> **What needs to be done**: The lines to repeat are those below from the one containing "let? basis := vget" down to the one containing "Ok (mkObservation", both included; reproduce them exactly and nothing else.

[Saved entries]
(* ===== verification/Observations.v ===== *)
(** * Reading recorded measurements
    (tools/summarize_workload_evidence.py, inspect_native_benchmark.py,
    inspect_benchmark_storage.py, measure_bench.py)

    Observations derived from the matrix's samples, with each target met or
    missed as the numbers say; the databases a finished benchmark left, looked
    at read-only; the resources of one run.  Samples' counters are whole
    numbers; rates and times are exact rationals. *)

From Stdlib Require Import QArith.
From S2P Require Import Prelude PyStr PyFloat Objects Json Vector Text Parameters Results Net Client Transport Dict Host Script Service ServiceChecks Snapshots Recovery Returns Resource Capacity Lab Qualify.
#[local] Open Scope Z_scope.

(** Objects of JSON data: [x.items()], [x.values()]; [for x in l]. *)
Definition vitems (x : pyval) : pyres (list (pystr * pyval)) := match x with PDict d => Ok d | _ => Raise (AttributeError "items") end.
Definition velements (x : pyval) : pyres (list pyval) := match x with PList l => Ok l | _ => Raise (TypeError "list expected") end.
Definition vat (k : pystr) (x : pyval) : pyres pyval :=
  match x with PDict d => match dict_get k d with Some y => Ok y | None => Raise (KeyError "") end | _ => Raise (TypeError "indices") end.
(** [k in x] *)
Definition vhas (k : string) (x : pyval) : pyres bool :=
  match x with PDict d => Ok (bool_decide (is_Some (dict_get (py k) d))) | _ => Raise (TypeError "argument is not iterable") end.
Definition path_get (ks : list string) (x : pyval) : pyres pyval := foldl (fun r k => let? y := r in vget k y) (Ok x) ks.
Definition path_num (ks : list string) (x : pyval) : pyres Q := let? y := path_get ks x in vnum y.
Definition path_int (ks : list string) (x : pyval) : pyres Z := let? y := path_get ks x in vint y.

(** ** summarize_workload_evidence.py *)

Record Observation := mkObservation { ob_data : report; ob_completed : Z; ob_targets : list (string * bool) }.

(** [sum(op['write'] and op['status'] == 'ok' for op in raw)]: what is not
    true counts as the number it is. *)
Definition successful (op : pyval) : pyres Z :=
  let? write := vget "write" op in
  if truthy write then let? status := vget "status" op in Ok (if eq_str status (py "ok") then 1 else 0)
  else match write with PBool _ | PInt _ | PFloat _ => Ok 0 | _ => Raise (TypeError "unsupported operand type(s) for +") end.
Fixpoint sum_z (l : list Z) : Z := match l with [] => 0 | x :: l => x + sum_z l end.
Definition divided (a b : Q) : pyres Q := if Qeq_bool b 0 then Raise (ZeroDivisionError "division by zero") else Ok (a / b)%Q.

(** The differences of a counter of every voter, after and before. *)
Definition node_differences {A} (read : pyval -> pyres A) (sub : A -> A -> A) (case : pyval) : pyres (list A) :=
  let? before := path_get ["before"; "nodes"]%string case in
  let? nodes := vitems before in
  try_map (fun '(n, before) =>
    let? after := path_get ["after"; "nodes"]%string case in
    let? node := vat n after in
    let? y := read node in
    let? x := read before in
    Ok (sub y x)) nodes.
Definition node_peaks (case : pyval) : pyres (list Z) :=
  let? first := vget "before" case in
  let? samples := (let? l := vget "samples" case in velements l) in
  let? last := vget "after" case in
  let? peaks := try_map (fun sample => let? nodes := (let? n := vget "nodes" sample in vitems n) in try_map (fun x => path_int ["rss_bytes"]%string x.2) nodes) (first :: samples ++ [last]) in
  Ok (mjoin peaks).

(** The numbers the targets are compared with. *)
Record Rates := mkRates { ra_fraction : Q; ra_tps : Q; ra_writes : Q }.
Definition kind_target (goals latency : pyval) (kind : string) : pyres (list (string * bool)) :=
  let? there := vhas kind latency in
  if (there : bool) then
    let? p99 := path_num [kind; "p99"%string] latency in
    let? goal := path_num [(kind ++ "_p99_ms")%string] goals in
    Ok [((kind ++ "_p99")%string, Qle_bool p99 goal)]
  else Ok [].
Definition percent_is (n : Z) (case : pyval) : pyres bool := let? p := vget "read_percent" case in Ok (eq_int p n).
Definition targets_met (goals case native : pyval) (r : Rates) : pyres (list (string * bool)) :=
  let? fraction := path_num ["sqlite_fraction"]%string goals in
  let? latency := vget "latency_ms" native in
  let? read := kind_target goals latency "read" in
  let? write := kind_target goals latency "write" in
  let? mixed := percent_is 70 case in
  let? both := (if (mixed : bool) then let? goal := path_num ["mixed_tps"]%string goals in
                  Ok [("mixed_tps"%string, Qle_bool goal (ra_tps r)); ("mixed_writes_per_second"%string, Qle_bool 900 (ra_writes r))] else Ok []) in
  let? pure := percent_is 0 case in
  let? pure_goal := (if (pure : bool) then let? goal := path_num ["write_tps"]%string goals in Ok [("pure_write_tps"%string, Qle_bool goal (ra_tps r))] else Ok []) in
  Ok ([("sqlite_fraction"%string, Qle_bool fraction (ra_fraction r))] ++ read ++ write ++ both ++ pure_goal).

(** One case of a complete and verified sample. *)
Definition observe (goals : pyval) (index : nat) (entry source : pyval) : pyres Observation :=
  let? cases := vget "cases" source in
  let? case := vindex 0 cases in
  let? complete := vget "complete" source in
  let? verified := (if truthy complete then vget "verified" case else Ok PNone) in
  let? sqlite := (if truthy verified then vget "sqlite_verified" case else Ok PNone) in
  do? guard (negb (truthy complete && truthy verified && truthy sqlite)) (AssertionError "");;
  let? native := vget "sqlodin" case in
  let? reference := vget "sqlite" case in
  let? parameters := vget "parameters" entry in
  let? digest := vget "sample_sha256" entry in
  let? native_tps := vget "per_second" native in
  let? sqlite_tps := vget "per_second" reference in
  let? completed := vget "completed" native in
  let? offered := vget "offered" native in
  let? errors := vget "errors" native in
  let? latency := vget "latency_ms" native in
  let? basis := vget "latency_basis" native in
  let? raw := (let? l := vget "raw" native in velements l) in
  let? writes := try_map successful raw in
  let writes := sum_z writes in
  let? elapsed := path_num ["elapsed"]%string native in
  let? per_second := divided (inject_Z writes) elapsed in
  let? cpu := node_differences (path_num ["cpu_seconds"]%string) Qminus case in
  let? cores := divided (foldr Qplus 0%Q cpu) elapsed in
  let? peaks := node_peaks case in
  let? peak := max_of peaks in
  let? written := node_differences (path_int ["io"; "write_bytes"]%string) Z.sub case in
  let? profiles := (let? d := vget "io_profiles" case in vitems d) in
  let? calls := try_map (fun x => path_int ["sync_calls"]%string x.2) profiles in
  let calls := sum_z calls in
  let? sync := try_map (fun x => path_int ["sync_ns"]%string x.2) profiles in
  let? mean := divided (inject_Z (sum_z sync)) (inject_Z calls) in
  let? bytes := try_map (fun x => path_int ["write_bytes"]%string x.2) profiles in
  let? reference_bytes := path_num ["sqlite_io_profile"; "write_bytes"]%string case in
  let? ratio := divided (inject_Z (sum_z bytes)) reference_bytes in
  let? frontiers := (let? d := path_get ["frontiers_after"; "nodes"]%string case in vitems d) in
  let? histories := try_map (fun x => path_int ["history_bytes"]%string x.2) frontiers in
  let? history := max_of histories in
  let? fraction := quotient native_tps sqlite_tps in
  let? tps := vnum native_tps in
  let? targets := targets_met goals case native (mkRates fraction tps per_second) in
  let? count := vint completed in
  Ok (mkObservation
    (fields [("index", tint (Z.of_nat index)); ("parameters", J parameters); ("sample_sha256", J digest); ("native_tps", J native_tps); ("sqlite_tps", J sqlite_tps);
       ("completed", J completed); ("offered", J offered); ("errors", J errors); ("latency_ms", J latency); ("latency_basis", J basis); ("successful_writes", tint writes);
       ("writes_per_second", Num per_second); ("cpu_cores", Num cores); ("peak_voter_rss_bytes", tint peak); ("proc_write_bytes", tint (sum_z written));
       ("whole_process_sync_calls", tint calls); ("whole_process_mean_sync_ms", Num (mean / 1000000)%Q); ("whole_process_write_byte_ratio", Num ratio);
       ("max_final_history_bytes", tint history); ("sqlite_fraction", Num fraction); ("targets_met", Obj (fields ((fun x => (x.1, tbool x.2)) <$> targets)))]%string)
    count targets).

(** [all(all(c['targets_met'].values()) for c in cases)] *)
Definition all_met (observations : list Observation) : bool := forallb (fun o => forallb snd (ob_targets o)) observations.

Section Summarize.
Context {W : Type} `{Host W}.
Definition qualifications : list string :=
  ["CPU and /proc I/O differences cover the measured workload interval."; "Forwarded sync and pwrite counters include setup, validation and shutdown.";
   "Write-byte ratio compares three replicas combined with a single SQLite reference."; "Reference uses the same pinned FULL SQLite and bounded grouping, without TLS or replication.";
   "Scheduled latency includes backlog; bounded clients are not an unlimited arrival generator."; "Throughput and latency targets are evaluated, not weakened or claimed as guarantees."]%string.
Definition case_path (matrix_path : pystr) (index : nat) : pystr :=
  join_path (with_suffix matrix_path []) (fstr [L "case-"; T (two_digits (Z.of_nat index)); L ".json"]).
Definition observed (matrix_path : pystr) (goals : pyval) (index : nat) (entry : pyval) : Hm (W := W) Observation :=
  let path := case_path matrix_path index in
  let! digest := file_sha256 path in
  let! expected := lift (vget "sample_sha256" entry) in
  do! check_that (eq_str expected digest);;
  let! source := read_json path in
  lift (observe goals index entry source).
Definition evidence_data (complete : pyval) (digest : pystr) (goals : pyval) (observations : list Observation) : tv :=
  Obj (fields [("complete", J complete); ("matrix_sha256", tstr digest); ("original_targets", J goals); ("cases", Arr ((fun o => Obj (ob_data o)) <$> observations));
    ("qualifications", Arr ((fun s => tstr (py s)) <$> qualifications)); ("operations_verified", tint (sum_z (ob_completed <$> observations)));
    ("all_applicable_targets_met", tbool (all_met observations))]%string).
Definition summarize_evidence (matrix_path output : pystr) : Hm (W := W) unit :=
  let! there := io (h_exists output) in
  do! check_that (negb there);;
  let! matrix := read_json matrix_path in
  let! digest := file_sha256 matrix_path in
  let! goals := lift (vget "originals" matrix) in
  let! entries := lift (let? l := vget "cases" matrix in velements l) in
  let! observations := for_each (imap (fun i e => (i, e)) entries) (fun x acc => let! o := observed matrix_path goals x.1 x.2 in ret (acc ++ [o])) [] in
  let! complete := lift (vget "complete" matrix) in
  io_res (h_write_json output (evidence_data complete digest goals observations)).
End Summarize.

(** ** The databases a benchmark left *)

(** [str(x)] of the parts of a folder's name: whole numbers and strings. *)
Definition name_text (x : pyval) : pyres pystr :=
  match x with PStr s => Ok s | PInt n => Ok (dec n) | _ => Raise (TypeError "a repeat or a system is a number or a string") end.
(** [(report, 'complete')] is truthy, as [report.get] reads it. *)
Definition complete_of (report : pyval) : pyres bool := let? x := vget_or "complete" PNone report in Ok (truthy x).
(** [row[k] = v] *)
Definition row_set (kvs : list (string * pyval)) (row : pyval) : pyres pyval :=
  match row with PDict d => Ok (PDict (foldl (fun d '(k, x) => dict_set (py k) x d) d kvs)) | _ => Raise (TypeError "item assignment") end.
(** [row.get('sample_run_directory', default)]: the default is there first. *)
Definition run_directory (default : pyval) (row : pyval) : pyres pystr := let? x := vget_or "sample_run_directory" default row in vstr x.
Definition SQLITE_MAGIC : list Z := py "SQLite format 3" ++ [0].
Definition has_images (n : nat) (images : list pystr) : bool := (n <=? length images)%nat.
Definition is_named (x : pyval) (l : list string) : bool := val_in x l.

(** [text in s] *)
Definition contains (text s : pystr) : bool := match find_sub text s with Some _ => true | None => false end.

Section Inspect.
Context {W : Type} `{Lab W}.

Definition with_database {A} (path : pystr) (body : Z -> Hm (W := W) A) : Hm A :=
  let! db := io_res (l_connect (py "file://" ++ path ++ py "?mode=ro")) in
  let! x := try_except (body db) (fun e => Some (do! io_res (l_exit db false);; throw e)) in
  do! io_res (l_exit db true);;
  ret x.
Definition fetch (db : Z) (sql : string) : Hm (W := W) (list pyval) :=
  let! rows := io_res (l_execute db (py sql)) in
  match rows with row :: _ => ret row | [] => throw (TypeError "'NoneType' object is not subscriptable") end.
(** [fetchone()[0]]; [x, = fetchone()] *)
Definition fetch_first (db : Z) (sql : string) : Hm (W := W) pyval := let! row := fetch db sql in lift (list_index row 0).
Definition fetch_only (db : Z) (sql : string) : Hm (W := W) pyval :=
  let! row := fetch db sql in match row with [x] => ret x | _ => throw (ValueError "too many values to unpack (expected 1)") end.
(* ===== verification/NativeBuild.v ===== *)
(** * tools/build_native.py and build_shell.py: the pinned native dependencies

    Archives are downloaded once, checked against the pins and compiled; what is
    built is recorded with its inputs, and reused only while both still match.
    Whatever the network delivers, the compiler finds the pinned sources when it
    runs, and only the pinned archive of OpenSSL, without unsafe members, is
    extracted ([build_pinned]).  Compilers, archive formats and the file system
    are the host's; [BuildFiles] states what the scripts rely on of them. *)

From Stdlib Require Import QArith.
From stdpp Require Import sorting.
From S2P Require Import Prelude PyStr PyFloat Objects Json Vector Text Parameters Results Net Client Dict Host Random Script Service ServiceChecks Returns Capacity.
#[local] Open Scope Z_scope.

(** A member of a tar archive: its name, and whether it is a file or a directory. *)
Record TarMember := mkTarMember { tm_name : pystr; tm_file : bool; tm_dir : bool }.

Class BuildHost (W : Type) := {
  n_host :: Host W;
  n_machine : pystr;  (** [platform.machine()] *)
  n_which : pystr -> W -> option pystr;
  (** [urllib.request.urlopen], [tempfile.NamedTemporaryFile(delete=False)],
      [shutil.copyfileobj] and [flush], [path.unlink(missing_ok=True)] *)
  n_urlopen : pystr -> W -> pyres Z * W;
  n_tempfile : pystr -> W -> pyres pystr * W;
  n_fetch : Z -> pystr -> W -> pyres unit * W;
  n_unlink : pystr -> W -> pyres unit * W;
  n_write_bytes : pystr -> list Z -> W -> pyres unit * W;
  (** [zipfile.ZipFile], [tarfile.open] *)
  n_zip_names : pystr -> W -> pyres (list pystr) * W;
  n_zip_read : pystr -> pystr -> W -> pyres (list Z) * W;
  n_tar_members : pystr -> W -> pyres (list TarMember) * W;
  n_extract : pystr -> pystr -> W -> pyres unit * W;
  (** [run(command, cwd=..., env=..., stdout=log, stderr=log)], with the
      variables set and removed; the log is truncated by [h_write_text] *)
  n_run_in : list pystr -> pystr -> list (pystr * pystr) -> list pystr -> pystr -> W -> pyres unit * W;
  n_copy : pystr -> pystr -> W -> pyres unit * W;
  n_lock : pystr -> W -> pyres unit * W
}.

(** ** Flags and names *)

Definition SQLITE_FLAGS : list pystr := py <$>
  ["-O3"; "-DNDEBUG"; "-fPIC"; "-DSQLITE_THREADSAFE=1"; "-DSQLITE_OMIT_LOAD_EXTENSION"; "-DSQLITE_OMIT_DEPRECATED";
   "-DSQLITE_DQS=0"; "-DSQLITE_ENABLE_FTS5"; "-DHAVE_USLEEP=1"]%string.
Definition VEC_FLAGS : list pystr := py <$>
  ["-O3"; "-DNDEBUG"; "-fPIC"; "-DSQLITE_CORE"; "-DSQLITE_VEC_STATIC"; "-DSQLITE_VEC_OMIT_FS"]%string.
Definition TLS_FLAGS : list pystr := py <$>
  ["no-shared"; "no-dso"; "no-module"; "no-engine"; "no-zlib"; "--libdir=lib"; "--openssldir=/sqlodin/no-system-openssl"]%string.
Definition strings (l : list pystr) : pyval := PList (PStr <$> l).

(** [json.dumps(value, sort_keys=True)] sorts every dictionary by its keys. *)
Definition key_rel (a b : pystr * pyval) : Prop := text_rel a.1 b.1.
#[local] Instance key_rel_dec : RelDecision key_rel.
Proof. intros a b. unfold key_rel. apply _. Defined.
Fixpoint sort_keys (v : pyval) : pyval :=
  match v with
  | PList l => PList (map sort_keys l)
  | PDict d => PDict (merge_sort key_rel (map (fun x => (x.1, sort_keys x.2)) d))
  | v => v
  end.

(** The archive's name: what follows the last slash of its address. *)
Definition archive_name (url : pystr) : pyres pystr := after_last 47 url.

(** The build configuration of OpenSSL for a platform. *)
Definition target_of (system machine : pystr) : option pystr :=
  let named (x : pystr) (s : string) := pyeqb x (py s) in
  if named system "Darwin"%string && named machine "arm64"%string then Some (py "darwin64-arm64-cc")
  else if named system "Darwin"%string && named machine "x86_64"%string then Some (py "darwin64-x86_64-cc")
  else if named system "Linux"%string && named machine "x86_64"%string then Some (py "linux-x86_64")
  else if named system "Linux"%string && named machine "aarch64"%string then Some (py "linux-aarch64")
  else None.

(** [Path(name).parts] without the root, [Path(name).name], [Path(name).is_absolute()] *)
Definition parts (name : pystr) : list pystr := filter (fun p => p <> [] /\ p <> [46]) (split_char 47 name).
Definition entry_name (name : pystr) : pystr := default [] (last (parts name)).
Definition is_absolute (name : pystr) : bool := is_prefix [47] name.
Definition safe_member (m : TarMember) : bool :=
  negb (is_absolute (tm_name m)) && negb (str_in (py "..") (parts (tm_name m))) && (tm_file m || tm_dir m).

Record BuildArgs := mkBuildArgs { ba_sqlite : option pystr; ba_vec : option pystr; ba_sqlite_only : bool; ba_offline : bool; ba_force : bool; ba_jobs : Z }.

(** [{'system': ..., ...}] *)
Record Toolchain := mkToolchain { tc_system : pystr; tc_machine : pystr; tc_cc : pystr; tc_ar : pystr; tc_version : pystr; tc_builder : pystr }.
Definition common_items (c : Toolchain) : list (string * pyval) :=
  [("system", PStr (tc_system c)); ("machine", PStr (tc_machine c)); ("compiler", PStr (tc_cc c)); ("archiver", PStr (tc_ar c));
   ("compiler_version", PStr (tc_version c)); ("builder_sha256", PStr (tc_builder c))]%string.

Section NativeBuild.
Context {W : Type} `{BuildHost W} (ROOT : pystr) (PINS : pyval).
Definition OUT : pystr := join_path ROOT (py "build/native").
Definition CACHE : pystr := join_path ROOT (py "build/downloads").
Definition out (name : pystr) : pystr := join_path OUT name.
Definition exit_with {A} (message : string) : Hm (W := W) A := throw (SystemExit (py message)).
Definition pin_of (kind : string) : pyres pyval := vget kind PINS.
Definition pin_text (k : string) (pin : pyval) : pyres pystr := let? v := vget k pin in vstr v.
(** [pin['files'].items()] *)
Definition pin_files (pin : pyval) : pyres (list (pystr * pystr)) :=
  let? files := vget "files" pin in
  match files with
  | PDict d => try_map (fun '(name, v) => let? digest := vstr v in Ok (name, digest)) d
  | _ => Raise (AttributeError "items")
  end.

Definition vec_identity : pyres pystr :=
  let? pin := pin_of "vec" in
  let? text := dumps compact (sort_keys (PDict (mkdict [("domain", PStr (py "SQLodin/sqlite-vec-build/v1")); ("pin", pin); ("flags", strings VEC_FLAGS)]%string))) in
  Ok (h_sha256 text).

(** ** download, sources *)

Definition fetch (url path : pystr) : Hm (W := W) unit :=
  let! response := io_res (n_urlopen url) in
  let! temporary := io_res (n_tempfile CACHE) in
  do! try_except (io_res (n_fetch response temporary)) (fun e => Some (do! io_res (n_unlink temporary);; throw e));;
  io_res (h_replace temporary path).
Definition pinned_sha (pin : pyval) : pyres (option pystr) :=
  match pin with
  | PDict d => match dict_get (py "sha256") d with Some v => let? s := vstr v in Ok (Some s) | None => Ok None end
  | _ => Raise (TypeError "not iterable")
  end.
Definition download (pin : pyval) (offline : bool) : Hm (W := W) pystr :=
  do! io_res (h_mkdir CACHE);;
  let! url := lift (pin_text "url" pin) in
  let! name := lift (archive_name url) in
  let path := join_path CACHE name in
  let! there := io (h_is_file path) in
  do! (if (there : bool) then ret tt
       else if offline then exit_with "Offline source missing"
       else do! print_line (py "Downloading " ++ name);; fetch url path);;
  let! expected := lift (pinned_sha pin) in
  match expected with
  | None => ret path
  | Some expected =>
      let! digest := file_sha256 path in
      if pyeqb digest expected then ret path else exit_with "Pinned archive hash mismatch"
  end.

(** One member of the only archive entry with its name. *)
Definition archived (archive name : pystr) : Hm (W := W) (list Z) :=
  let! names := io_res (n_zip_names archive) in
  match filter (fun p => entry_name p = name) names with
  | [entry] => io_res (n_zip_read archive entry)
  | _ => exit_with "Ambiguous/missing source"
  end.
Definition write_source (directory : option pystr) (archive name expected : pystr) : Hm (W := W) unit :=
  let! data := match directory with
               | Some directory => io_res (h_read_bytes (join_path directory name))
               | None => archived archive name
               end in
  if pyeqb (h_sha256 data) expected then io_res (n_write_bytes (out name) data) else exit_with "Pinned source hash mismatch".
Definition sources (kind : string) (directory : option pystr) (offline : bool) : Hm (W := W) unit :=
  let! pin := lift (pin_of kind) in
  let! archive := match directory with None => download pin offline | Some _ => ret [] end in
  let! files := lift (pin_files pin) in
  for_do files (fun '(name, expected) => write_source directory archive name expected).

(** ** cached, record *)

(** [{name: sha(OUT / name) for name in files}] *)
Definition artifacts (files : list pystr) : Hm (W := W) (list (pystr * pyval)) :=
  for_each files (fun name acc => let! digest := file_sha256 (out name) in ret (dict_set name (PStr digest) acc)) [].
Definition recorded (path : pystr) (inputs : pyval) (files : list pystr) : Hm (W := W) bool :=
  let! old := read_json path in
  let! found := lift (vget "inputs" old) in
  if json_eq found inputs then
    let! kept := lift (vget "artifacts" old) in
    let! digests := artifacts files in
    ret (json_eq kept (PDict digests))
  else ret false.
Definition cached (path : pystr) (inputs : pyval) (files : list pystr) : Hm (W := W) bool :=
  try_except (recorded path inputs files)
    (fun e => if isinstance e COSError || isinstance e CKeyError || isinstance e CValueError then Some (ret false) else None).
Definition record (path : pystr) (inputs : pyval) (files : list pystr) : Hm (W := W) unit :=
  let! digests := artifacts files in
  io_res (h_write_json path (Obj (fields [("inputs", J inputs); ("artifacts", J (PDict digests))]%string))).

Definition run (command : list pystr) : Hm (W := W) unit := let! _ := run_checked command [] None in ret tt.

(** ** build *)

Definition getenv_or (k default : string) : Hm (W := W) pystr := gets (fun w => match h_getenv (py k) w with Some v => v | None => py default end).
Definition toolchain (system : pystr) : Hm (W := W) Toolchain :=
  let! cc := getenv_or "CC" "cc" in let! cc := gets (n_which cc) in
  let! ar := getenv_or "AR" "ar" in let! ar := gets (n_which ar) in
  match cc, ar with
  | Some cc, Some ar =>
      let! text := check_output [cc; py "--version"] [] None in
      let! version := lift (list_index (splitlines text) 0) in
      let! builder := file_sha256 (join_path ROOT (py "tools/build_native.py")) in
      ret (mkToolchain system n_machine cc ar version builder)
  | _, _ => exit_with "C compiler and ar are required"
  end.

(** The source of sqlite-vec is compiled with its identity in one unit. *)
Definition stamped (identity : pystr) : pystr :=
  py "#include " ++ [34] ++ py "sqlite-vec.c" ++ [34; 10] ++ py "const char *sqlodin_vec_identity(void) { return " ++ [34] ++ identity ++ [34] ++ py "; }" ++ [10].
Definition compile_library (c : Toolchain) (name library : string) (flags : list pystr) : Hm (W := W) unit :=
  do! print_line (py "Compiling " ++ py library);;
  let! source := (if String.eqb library "sqlite_vec" then
                    let path := out (py "sqlite-vec-build.c") in
                    let! identity := lift vec_identity in
                    do! io_res (h_write_text path (stamped identity));; ret path
                  else ret (out (py name ++ py ".c"))) in
  let object := out (py name ++ py ".o") in
  do! run ([tc_cc c] ++ flags ++ [py "-I"; OUT; py "-c"; source; py "-o"; object]);;
  let temporary := out (py "lib" ++ py library ++ py ".new.a") in
  do! io_res (n_unlink temporary);;
  do! run [tc_ar c; py "rcs"; temporary; object];;
  io_res (h_replace temporary (out (py "lib" ++ py library ++ py ".a"))).

Definition SQL_FILES : list pystr := py <$> ["libsqlite3.a"; "libsqlite_vec.a"]%string.
Definition TLS_FILES : list pystr := py <$> ["libssl.a"; "libcrypto.a"; "openssl"; "OPENSSL-LICENSE.txt"]%string.
Definition sql_inputs (c : Toolchain) : pyres pyval :=
  let? sqlite := pin_of "sqlite" in
  let? vec := pin_of "vec" in
  Ok (PDict (mkdict (common_items c ++ [("pins", PDict (mkdict [("sqlite", sqlite); ("vec", vec)]%string)); ("sqlite_flags", strings SQLITE_FLAGS); ("vec_flags", strings VEC_FLAGS)]%string))).
Definition tls_inputs (c : Toolchain) (target : pystr) : pyres pyval :=
  let? pin := pin_of "openssl" in
  Ok (PDict (mkdict (common_items c ++ [("pin", pin); ("target", PStr target); ("flags", strings TLS_FLAGS)]%string))).
(** ** build_docs.py *)

Inductive DocsTarget := AllDocs | Book | Index | Sod.
Definition chosen (target : DocsTarget) (one : DocsTarget) : bool :=
  match target, one with AllDocs, _ | Book, Book | Index, Index | Sod, Sod => true | _, _ => false end.
Definition doc_sources (target : DocsTarget) (records : list pystr) : list (pystr * pystr) :=
  (if chosen target Book then [(rooted ROOT "docs/book.typ", py "sqlodin-book")] else [])
  ++ (if chosen target Index then [(rooted ROOT "docs/sod/index.typ", py "sod-index")] else [])
  ++ (if chosen target Sod then (rooted ROOT "docs/sod/bundle.typ", py "sod-bundle") :: ((fun p => (p, py "sod-" ++ path_stem p)) <$> sort_paths records) else []).
Definition docs_output : pystr := rooted ROOT "docs/build".
Definition doc_temporary (name : pystr) : pystr := join_path docs_output (py "." ++ name ++ py ".tmp.pdf").
Definition doc_published (name : pystr) : pystr := join_path docs_output (name ++ py ".pdf").
Definition doc_command (source name : pystr) : list pystr := [py "typst"; py "compile"; py "--root"; ROOT; source; doc_temporary name].
Definition build_doc (doc : pystr * pystr) : Hm (W := W) unit :=
  let '(source, name) := doc in
  do! try_finally
    (do! run (doc_command source name);;
     io_res (h_replace (doc_temporary name) (doc_published name)))
    (io_res (n_unlink (doc_temporary name)));;
  print_line (py "Generated docs/build/" ++ name ++ py ".pdf").
Definition build_docs (target : DocsTarget) : Hm (W := W) unit :=
  do! io_res (h_mkdir docs_output);;
  let! records := (if chosen target Sod then io (h_glob (rooted ROOT "docs/sod/records") (py "*.typ")) else ret []) in
  for_do (doc_sources target records) build_doc.
(** ** Running *)

(** A report, its samples apart. *)
Record Bench (A : Type) := mkBench { be_report : report; be_samples : list A }.
Arguments mkBench {A} _ _.
Arguments be_report {A} _.
Arguments be_samples {A} _.
Definition bench_data (b : Bench report) : tv := Obj (rupdate [("samples"%string, Arr (Obj <$> be_samples b))] (be_report b)).
Definition add_bench {A} (s : A) (b : Bench A) : Bench A := mkBench (be_report b) (be_samples b ++ [s]).
Definition on_bench {A} (kvs : list (string * tv)) (b : Bench A) : Bench A := mkBench (rupdate kvs (be_report b)) (be_samples b).

Section Benchmark.
Context {W : Type} `{BenchHost W} (fuel : nat) (ROOT : pystr).
Definition at_root (path : string) : pystr := join_path ROOT (py path).
Definition command (args : list pystr) : Hm (W := W) pystr := let! text := check_output args ROOT None in ret (strip text).
(** [read(path)]: [None] where the file cannot be read *)
Definition read (path : pystr) : Hm (W := W) (option pystr) :=
  try_except (let! text := io_res (h_read_text path) in ret (Some (strip text))) (fun e => if isinstance e COSError then Some (ret None) else None).
Definition read_data (path : pystr) : Hm (W := W) tv := let! text := read path in ret (topt tstr text).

> **Response box**:
  let? basis := vget "latency_basis" native in
  let? raw := (let? l := vget "raw" native in velements l) in
  let? writes := try_map successful raw in
  let writes := sum_z writes in
  let? elapsed := path_num ["elapsed"]%string native in
  let? per_second := divided (inject_Z writes) elapsed in
  let? cpu := node_differences (path_num ["cpu_seconds"]%string) Qminus case in
  let? cores := divided (foldr Qplus 0%Q cpu) elapsed in
  let? peaks := node_peaks case in
  let? peak := max_of peaks in
  let? written := node_differences (path_int ["io"; "write_bytes"]%string) Z.sub case in
  let? profiles := (let? d := vget "io_profiles" case in vitems d) in
  let? calls := try_map (fun x => path_int ["sync_calls"]%string x.2) profiles in
  let calls := sum_z calls in
  let? sync := try_map (fun x => path_int ["sync_ns"]%string x.2) profiles in
  let? mean := divided (inject_Z (sum_z sync)) (inject_Z calls) in
  let? bytes := try_map (fun x => path_int ["write_bytes"]%string x.2) profiles in
  let? reference_bytes := path_num ["sqlite_io_profile"; "write_bytes"]%string case in
  let? ratio := divided (inject_Z (sum_z bytes)) reference_bytes in
  let? frontiers := (let? d := path_get ["frontiers_after"; "nodes"]%string case in vitems d) in
  let? histories := try_map (fun x => path_int ["history_bytes"]%string x.2) frontiers in
  let? history := max_of histories in
  let? fraction := quotient native_tps sqlite_tps in
  let? tps := vnum native_tps in
  let? targets := targets_met goals case native (mkRates fraction tps per_second) in
  let? count := vint completed in
  Ok (mkObservation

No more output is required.